While bzip3 uses 98M, takes 1min 17s to produce a 129023171 byte file, compared to 127747834B from BSC. They're very similar except bzip3 tends to use less memory and decompresses a little slower. BSC is much more mature than bzip3 though, and the benchmarks might be a subject to change some time in the future. Surprisingly, BSC code isn't really that robust (I reported a UB bug to libsais and had to pretty much rework the LZP code because it couldn't stand fuzzing).

1 comments

jkbonfield 1504 days ago

Well yes it was one file, but it was stated as being good on text and enwik8 is a pretty standard test corpus for text compressors.

I could have done more, but it somewhat vindicated what I was saying really.
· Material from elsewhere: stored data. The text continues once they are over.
(* ===== verification/OsdClient.v ===== *)
(** * The OSD client

    Models the bookkeeping of net/ceph/osd_client.c once a request is built: the
    registry of requests by transaction id, the sessions with the OSDs, the
    lists a request moves between (unsent, in flight, without target,
    lingering), and the handlers: ceph_osdc_start_request, cancel, handle_reply,
    osd_reset, handle_timeout, ceph_osdc_handle_map.

    A request has an address, its key in [oc_reqs]; a request that was freed is
    not there, and using it is a fault.  Sessions are kept by OSD number, as in
    osdc->osds; [r_osd] is that number.  An intrusive list is a list of
    addresses; unlinking an item that is in no list changes nothing.  What the
    client asks of the messenger, of the monitor client and of its callers is
    appended to [oc_log].  The fsid is that of
    the ceph_client.  The handlers run under request_mutex, one after the
    other; map_sem shows in the log where ceph_osdc_handle_map takes and
    releases it. *)
From stdpp Require Import gmap sorting.
From S2P Require Import Prelude.
From S2P Require Import Wire.
From S2P Require Import RbTree.
From S2P Require Import OsdMap.
From S2P Require Import OsdMapDecode.
From S2P Require Import PgMapping.
From S2P Require Import MsgCursor.
From S2P Require Import Msgr.
From S2P Require Import OsdReq.

Declare Scope osdc_scope.
Delimit Scope osdc_scope with osdc.
Local Open Scope Z_scope.
Local Open Scope ceph_scope.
It has a very similar core to bsc (based on the same code) and gives very similar file sizes as expected. Note you may wish to use bsc -tT to disable both forms of threading. I don't know if that changes memory usage any.

Have you tried making PRs back to libbsc github to fit the UB and fuzzing issues? I'm sure the author would welcome fixes given you've already done the leg work.

Anyway, please do consider benchmarking against libbsc. It's conspicuously absent given the shared ancestry.

palaiologos 1504 days ago

I haven't figured a libsais fix and my LZP fix changes the functionality a little (removes chunking for better compression at a rather small runtime cost), so I don't think the author would like me to submit it. I have opened tickets, though.